The easiest way to stick to a calorie-restricted regimen is to prioritize protein. We’ve covered this before. Don’t eat more than 200 grams though.
Eat the foods you enjoy. There is no need to cut out grains, gluten, dairy, etc. UNLESS you have a medical condition or you have learned that such foods cause pain. Eat mostly nutrient-dense whole, unprocessed foods. Don’t eat a lot of crap. This is common sense. If you pig out on pizza and beer one night, go for the kale smoothie the next day. You CAN make up for a binge as long as the binge doesn’t occur more than once a week. Some people call these cheat meals. They ONLY work if the rest of your week is restricted and on point. The week’s tally should be your guide. This gives you room to socialize with a little less stress that you’re going to blow it.
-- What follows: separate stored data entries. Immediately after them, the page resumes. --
Lemma keys_shape meta : Forall (λ item, zlen item.1 + 8 ≤ UINT32_MAX) meta →
  wskel (S:=S) (mp4_write_mdta_keys meta) [Sk (str "keys") (map (λ _, leaf "mdta") meta)].
Proof.
  intros Hm. unfold mp4_write_mdta_keys. apply wskel_fullbox; [done|]. intros b Hb body.
  set (pre := be32 0 ++ str "keys" ++ body).
  assert (wskel (S:=S) (for_each meta (λ item, write_box (zlen item.1 + 8) (str "mdta") ;;; s_put item.1))
    (concat (map (λ _, [leaf "mdta"]) meta))) as Hk.
  { apply wskel_for_each. eapply Forall_impl; [exact Hm|]. intros item Hi. cbv beta in *.
    apply wskel_sized; [done|len_lia|]. eapply fldn_eq; [fields|lia]. }
  destruct (Hk (b + zlen (pre ++ be32 0))) as (ts & r & E & Hts); [len_lia|].
  exists (Box (str "keys") (body ++ be32 (u32 (zlen meta))) ts). eexists. split.
  - eapply runs_bind; [apply runs_get_pos|].
    eapply (runs_seq _ pre (b + zlen pre) (be32 0)); [done|eauto with emits|].
    eapply runs_seq; [reflexivity|exact E|].
    cbv zeta. eapply runs_bind; [apply runs_get_pos|]. rewrite <- app_assoc.
    apply (runs_patch b pre (be32 0) (enc_all ts) _ (be32 (u32 (zlen meta)))); [apply puts_wb32|done|].
    unfold pre. replace ((be32 0 ++ str "keys" ++ body) ++ be32 (u32 (zlen meta)) ++ enc_all ts)
      with (be32 0 ++ str "keys" ++ (body ++ be32 (u32 (zlen meta))) ++ enc_all ts)
      by (by rewrite <- !app_assoc).
    apply runs_close. done.
  - simpl. f_equal. rewrite Hts. clear. induction meta as [|? ? IH]; [done|]. simpl. by rewrite IH.
Qed.

Hypothesis (Hver : zlen (env_version_string env) < 2 ^ 31).

Lemma tool_value_len : zlen (tool_value env) < 2 ^ 31 + 64.
Proof. unfold tool_value. rewrite !zlen_app. change (zlen (str "OBS Studio (")) with 12.
  change (zlen (str ")")) with 1. lia. Qed.

Lemma meta_shape : wskel (S:=S) (mp4_write_meta env mux) [meta_skel mux].
Proof.
  pose proof tool_value_len as Ht. unfold meta_skel.
  apply wskel_fullbox; [done|]. intros b Hb. apply openf_openk.
  eapply openk_kid; [done| |intros _; by apply openk_close].
  destruct (MP4_USE_MDTA_KEY_VALUE (flags mux)).
  - apply (wskel_bind _ _ [leaf "hdlr"]); [|intros _].
    + apply wskel_sized_full; [done..|]. eapply fldn_eq; [fields|reflexivity].
    + apply (wskel_bind _ _ [Sk (str "keys") [leaf "mdta"]]); [|intros _; apply (wskel_bind_ret _ (λ _, tt))].
      * apply (keys_shape [(str "tool", tool_value env)]). constructor; [done|constructor].
      * apply wskel_box; [done|]. intros b' Hb'. apply openf_openk.
        eapply openk_kid; [done| |intros _; by apply openk_close]. cbn [write_key_entries].
        apply (wskel_bind_ret _ (λ _, tt)), key_entry_shape, Ht.
  - apply (wskel_bind _ _ [leaf "hdlr"]); [|intros _; apply (wskel_bind_ret _ (λ _, tt))].
    + apply wskel_sized_full; [done..|]. eapply fldn_eq; [fields|reflexivity].
    + apply wskel_box; [done|]. intros b' Hb'. apply openf_openk.
      eapply openk_kid; [done| |intros _; by apply openk_close].
      apply wskel_box; [done|]. intros b'' Hb''. apply openf_openk.
      eapply openk_kid; [done|by apply data_atom_shape|intros _; by apply openk_close].
Qed.

Lemma udta_shape : wskel (S:=S) (mp4_write_udta env mux) [udta_skel mux].
Proof.
  unfold udta_skel. apply wskel_box; [done|]. intros b Hb. apply openf_openk.
  eapply openk_kid; [done| |intros _; by apply openk_close].
  destruct (is_mov mux && _); [|apply meta_shape].
  apply wskel_box; [done|]. intros b' Hb'. box_solve.
Qed.

Lemma moov_shape fragmented : moov_ok env mux fragmented →
  wskel (mp4_write_moov env mux fragmented) [moov_skel mux fragmented].
Proof.
  intros [Hts Hch _]. eapply wskel_eq.
  - apply wskel_box; [done|]. intros b Hb. apply openf_openk.
    eapply openk_kid; [done|apply mvhd_shape|intros _].
    { eapply Forall_impl; [exact Hts|]. by intros t []. }
    eapply (openk_kid _ _ _ (concat (map (λ t, trak_skel mux t fragmented) (tracks mux)))); [done| |intros _].
    { apply wskel_for_each. eapply Forall_impl; [exact Hts|]. intros t Ht. cbv beta.
      apply (wskel_bind_ret _ (λ _, tt)), trak_shape, Ht. }
    eapply (openk_kid _ _ _ (match chapter_track mux with
      | Some t => if negb fragmented then trak_skel mux t false else []
      | None => []
      end)); [done| |intros _].
    { destruct (chapter_track mux) as [t|]; [|apply wskel_ret].
      destruct fragmented; [apply wskel_ret|]. by apply trak_shape, Hch. }
    eapply (openk_kid _ _ _ (if fragmented then [Sk (str "mvex") (map (λ _, leaf "trex") (tracks mux))] else []));
      [done| |intros _].
    { destruct fragmented; [apply mvex_shape|apply wskel_ret]. }
    eapply openk_kid; [done|apply udta_shape|intros _]. by apply openk_close.
  - unfold moov_skel. skel_eq.
Qed.
End shapes.

(** ** What a player sees *)

(** C29: The [moov] box is well formed: for every muxer whose tracks are usable
    ([moov_ok]), fragmented or final, the writer appends one box tree, correctly
    sized at every level, whose nesting is that of [moov_skel]: the movie header, one
    [trak] per track with its [tkhd], edit list, chapter reference, media header,
    sample description and sample tables, then [mvex] or the chapter track, then the
    metadata. A reader of boxes gets [moov] and its contents back. *)
Theorem moov_well_formed {S : Type} `{AppendSerializer S} (env : mp4_env) mux fragmented p :
  moov_ok env mux fragmented → 0 ≤ p →
  ∃ t size, emits p (mp4_write_moov (S:=S) env mux fragmented) (enc t) size ∧
    skel_of t = moov_skel mux fragmented ∧
    (zlen (enc t) < 2 ^ 32 → ∀ rest, next_box (enc t ++ rest) = Some (str "moov", box_payload t, rest)).
Proof.
  intros Hok Hp. destruct (moov_shape (S:=S) env mux) with (fragmented := fragmented) (p := p)
    as (ts & r & E & Hts); [apply Hok|done..|].
  destruct ts as [|t [|? ?]]; simplify_eq/=. exists t, r.
  rewrite <- enc_all_one. split; [done|]. split; [done|]. intros Hl rest. rewrite enc_all_one in *.
  assert (box_name t = str "moov") as En by (destruct t; unfold moov_skel in *; by simplify_eq/=).
  rewrite next_box_enc by (by rewrite ?En). by rewrite En.
Qed.

(** ** Examples *)

Definition ex_env : mp4_env := mk_env (str "31.0") 1000 (str "Start") (λ _, 0).
Definition ex_video : video_t := mk_video VIDEO_FORMAT_NV12 1920 1080 30 1 VIDEO_CS_709 VIDEO_RANGE_PARTIAL.
Definition ex_video_encoder : obs_encoder :=
  mk_encoder 1 OBS_ENCODER_VIDEO (Some (str "video")) (Some (str "obs_x264")) "h264" (Some ex_packet) None
    (Some ex_video) None None 0 0 0 0 1 30.
Definition ex_audio_encoder : obs_encoder :=
  mk_encoder 2 OBS_ENCODER_AUDIO (Some (str "audio")) (Some (str "ffmpeg_aac")) "aac" (Some [18; 16])
    (Some (mk_settings 160 0 (str "{}"))) None None (Some (mk_audio 48000 SPEAKERS_STEREO)) 0 0 0 1024 1 48000.

Definition ex_video_track : mp4_track :=
  mk_track TRACK_VIDEO CODEC_H264 1 4 5 (Some ex_video_encoder) 1 30 60 0 0 [] 0 [300; 20; 10; 25]
    [mk_chunk 1000 320 2; mk_chunk 5000 35 2] [mk_delta 3 1; mk_delta 1 2] true 0
    [mk_offset 1 0; mk_offset 2 (-1); mk_offset 1 1] [1; 3] [].
Definition ex_audio_track : mp4_track :=
  mk_track TRACK_AUDIO CODEC_AAC 2 2 2048 (Some ex_audio_encoder) 1 48000 48000 0 0 [] 0 [10; 12]
    [mk_chunk 1320 22 2] [mk_delta 2 1024] false 0 [] [] [].
Definition ex_moov_mux : mp4_mux :=
  mk_mux FLAVOR_MP4 (mk_flags true true false true) 1 0 0 28 2 [ex_video_track; ex_audio_track] None.

Lemma ex_moov_ok : moov_ok ex_env ex_moov_mux false.
Proof.
  split; [|done..]. constructor; [|constructor; [|constructor]];
    (split; [by split| |intros _ _|intros _; by eexists]).
  - split; [by eexists|done|]. intros d Ed. vm_compute in Ed. simplify_eq. eexists. split; [by vm_compute|done].
  - split; [all_bytes|by vm_compute..].
  - split; [done| |done]. intros _. by eexists.
  - split; [all_bytes|by vm_compute..].
Qed.

Lemma moov_well_formed_witness :
  ∃ t size, emits 0 (mp4_write_moov (S:=array_output_data) ex_env ex_moov_mux false) (enc t) size ∧
    skel_of t = moov_skel ex_moov_mux false ∧
    (zlen (enc t) < 2 ^ 32 → ∀ rest, next_box (enc t ++ rest) = Some (str "moov", box_payload t, rest)).
Proof. refine (moov_well_formed ex_env ex_moov_mux false 0 ex_moov_ok _). done. Defined.
(* ===== verification/Mp4Track.v ===== *)
(** * The life of a track: plugins/obs-outputs/mp4-mux.c, lines 2492-2606 and 2722-2740

    [history] relates a track to the packets that were ever queued on it: what its
    sample tables, its durations, its chunks and its queue have to be. Queueing
    ([track_insert_packet]), analysing ([process_packets]) and writing
    ([write_packets]) are proved to keep the track in step with its history. *)

From S2P Require Import Prelude Util Serializer Encoder Mp4Types Mp4Box Mp4Header Mp4Entry Mp4Table Mp4Frag Mp4Mux.

Local Open Scope Z_scope.

(** ** What the packets of a track say about its samples *)

(** The distances between consecutive decode times. *)
Definition gaps (ps : list encoder_packet) : list Z :=
  zip_with (λ p q, pkt_dts q - pkt_dts p) ps (tail ps).

(** Composition offsets, less that of the first packet for negative offsets. *)
Definition cts_base (neg : bool) (ps : list encoder_packet) : Z :=
  if neg then match ps with p :: _ => pkt_pts p - pkt_dts p | [] => 0 end else 0.
Definition cts (base : Z) (p : encoder_packet) : Z := pkt_pts p - pkt_dts p - base.

(** The samples of the packets followed by another one. *)
Definition samples_of (base : Z) (ps : list encoder_packet) : list fragment_sample :=
  zip_with (λ p d, mk_frag_sample (pkt_size p) (cts base p) d) ps (gaps ps).

(** The numbers, from [i], of the keyframes. *)
Fixpoint keyframes (i : Z) (ps : list encoder_packet) : list Z :=
  match ps with
  | [] => []
  | p :: ps => if pkt_keyframe p then i :: keyframes (i + 1) ps else keyframes (i + 1) ps
  end.

Definition expand_deltas (ds : list sample_delta) : list Z :=
  concat (map (λ d, replicate (Z.to_nat (delta_count d)) (delta_delta d)) ds).
Definition expand_offsets (os : list sample_offset) : list Z :=
  concat (map (λ o, replicate (Z.to_nat (off_count o)) (off_offset o)) os).

Definition zsum (l : list Z) : Z := foldr Z.add 0 l.

(** A chunk and the packets it holds. *)
Definition chunk_of (x : Z * list encoder_packet) : chunk :=
  mk_chunk x.1 (zlen (data_of x.2)) (zlen x.2).

(** The timestamps and sizes fit the fields of the samples. *)
Record packets_ok (base : Z) (ps : list encoder_packet) : Prop := {
  pk_len : zlen ps < 2 ^ 32;
  pk_gaps : Forall (λ d, 0 ≤ d < 2 ^ 32) (gaps ps);
  pk_fit : Forall (λ p, pkt_size p < 2 ^ 32 ∧ - 2 ^ 31 ≤ pkt_pts p - pkt_dts p < 2 ^ 31 ∧
                        - 2 ^ 31 ≤ cts base p < 2 ^ 31) ps
}.

(** [n] of the packets [ps] are analysed, the chunks of [gs] are written. *)
Record history (neg : bool) (ps : list encoder_packet) (n : nat)
    (gs : list (Z * list encoder_packet)) (t : mp4_track) : Prop := {
  h_variable : sample_size t = 0;
  h_queue : packets t = drop (n - length (fragment_samples t)) ps;
  h_pending : (length (fragment_samples t) ≤ n)%nat;
  h_behind : (n ≤ length (gaps ps))%nat;
  h_samples : samples t = Z.of_nat n;
  h_duration : duration t = zsum (take n (gaps ps));
  h_sizes : sample_sizes t = map pkt_size (take n ps);
  h_deltas : expand_deltas (deltas t) = take n (gaps ps) ∧ Forall (λ d, 1 ≤ delta_count d) (deltas t);
  h_offsets : is_video t = true →
    expand_offsets (offsets t) = map (cts (cts_base neg ps)) (take n ps) ∧
    Forall (λ o, 1 ≤ off_count o) (offsets t) ∧
    (neg = true → n ≠ O → dts_offset t = cts_base neg ps);
  h_sync : sync_samples t = if is_video t then keyframes 1 (take n ps) else [];
  h_fragment : fragment_samples t =
    drop (n - length (fragment_samples t))
      (take n (samples_of (cts_base (neg && is_video t) ps) ps));
  h_chunks : chunks t = map chunk_of gs;
  h_written : concat (map snd gs) = take (n - length (fragment_samples t)) ps
}.

(** ** Lists *)

Lemma gaps_length ps : length (gaps ps) = (length ps - 1)%nat.
Proof. unfold gaps. rewrite length_zip_with. destruct ps; cbn [length tail]; lia. Qed.

Lemma gaps_snoc ps q p : last ps = Some q → gaps (ps ++ [p]) = gaps ps ++ [pkt_dts p - pkt_dts q].
Proof.
  unfold gaps. revert q; induction ps as [|x ps IH]; intros q Hl; [done|].
  destruct ps as [|y ps]; simpl in Hl; [by simplify_eq|].
  cbn [tail app zip_with] in *. by rewrite (IH q).
Qed.

(** Queueing a packet leaves the gaps before it. *)
Lemma gaps_app ps p : ∃ l, gaps (ps ++ [p]) = gaps ps ++ l.
Proof.
  destruct (last ps) as [q|] eqn:E; [rewrite (gaps_snoc _ q) by done; eauto|].
  apply last_None in E. subst. by exists [].
Qed.

Lemma take_gaps_app n ps p : (n ≤ length (gaps ps))%nat → take n (gaps (ps ++ [p])) = take n (gaps ps).
Proof. intros Hn. destruct (gaps_app ps p) as [l ->]. by apply take_app_le. Qed.

Lemma take_packets_app n ps (p : encoder_packet) : (n ≤ length (gaps ps))%nat → take n (ps ++ [p]) = take n ps.
Proof. intros Hn. rewrite gaps_length in Hn. apply take_app_le. lia. Qed.

Lemma samples_length base ps : length (samples_of base ps) = length (gaps ps).
Proof. unfold samples_of. rewrite length_zip_with, gaps_length. lia. Qed.

Lemma take_samples_app base n ps p : (n ≤ length (gaps ps))%nat →
  take n (samples_of base (ps ++ [p])) = take n (samples_of base ps).
Proof.
  intros Hn. unfold samples_of. rewrite !zip_with_take, take_gaps_app by done.
  by rewrite take_packets_app.
Qed.

Lemma cts_base_app neg ps p q : cts_base neg ((p :: ps) ++ [q]) = cts_base neg (p :: ps).
Proof. done. Qed.

Lemma gaps_cons p q ps : gaps (p :: q :: ps) = (pkt_dts q - pkt_dts p) :: gaps (q :: ps).
Proof. reflexivity. Qed.

Lemma drop_gaps n ps : drop n (gaps ps) = gaps (drop n ps).
Proof.
  revert ps; induction n as [|n IH]; intros ps; [done|].
  destruct ps as [|p [|q ps]]; [done|by destruct n|]. rewrite gaps_cons. apply IH.
Qed.

(** The [n]-th gap is that of the [n]-th packet. *)
Lemma drop_pair n ps p q l : drop n ps = p :: q :: l →
  ps !! n = Some p ∧ gaps ps !! n = Some (pkt_dts q - pkt_dts p) ∧ (n < length (gaps ps))%nat ∧
  drop (S n) ps = q :: l.
Proof.
  intros E. assert (ps !! n = Some p) as Hp by (rewrite <- (Nat.add_0_r n), <- lookup_drop, E; done).
  assert (gaps ps !! n = Some (pkt_dts q - pkt_dts p)) as Hg.
  { rewrite <- (Nat.add_0_r n), <- lookup_drop, drop_gaps, E. done. }
  split; [done|]. split; [done|]. split; [by apply lookup_lt_Some in Hg|].
  replace (S n) with (n + 1)%nat by lia. by rewrite <- drop_drop, E.
Qed.
Lemma read_text_sample_spec name :
  read_text_sample (text_sample name) = (take (Z.to_nat UINT16_MAX) name, CHAPTER_PKT_FOOTER).
Proof.
  unfold text_sample. set (len := Z.min (zlen name) UINT16_MAX). pose proof (zlen_nonneg name).
  assert (0 ≤ len < 2 ^ 16) as Hl by (unfold len, UINT16_MAX; lia).
  set (txt := take (Z.to_nat len) name).
  assert (zlen txt = len) as Ht by (unfold txt; rewrite zlen_take; unfold len; lia).
  assert (txt = take (Z.to_nat UINT16_MAX) name) as <-.
  { unfold txt, len. destruct (Z.le_gt_cases (zlen name) UINT16_MAX) as [Hc|Hc].
    - rewrite Z.min_l by done. rewrite zlen_to_nat, firstn_all, firstn_all2 by (unfold zlen in *; lia). done.
    - by rewrite Z.min_r by lia. }
  unfold read_text_sample. change (take 2 (be16 len ++ txt ++ CHAPTER_PKT_FOOTER)) with (be16 len).
  rewrite be16_val, u16_small by lia. f_equal.
  - rewrite <- Ht. apply (sub_app_mid (be16 len)).
  - rewrite app_assoc. replace (Z.to_nat (2 + len)) with (length (be16 len ++ txt)) by (unfold zlen in *; rewrite length_app; simpl; lia).
    apply drop_app_length.
Qed.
Be patient and don’t quit. Changing your body composition takes time, the same way your current body composition did not happen overnight. The first week or two of your program will not result in much of a change but after a month, if you’re adhering to all of the above 80-90% of the time, you WILL see results. Find exercises you enjoy and/or a group of like-minded people you can train with. Find a place to exercise that’s close to home. Minimize opportunities to make excuses. Buy some cute workout clothes. You definitely need to do that.
I hope this helps you simplify your regimen and take some of the questions and complications away, to leave you more time to train hard, eat well and achieve all your goals. If all goes well, this new lifestyle can be permanent. In fact, PERM is a great acronym for the above: Patience, Enjoyment, Restrict calories, Move.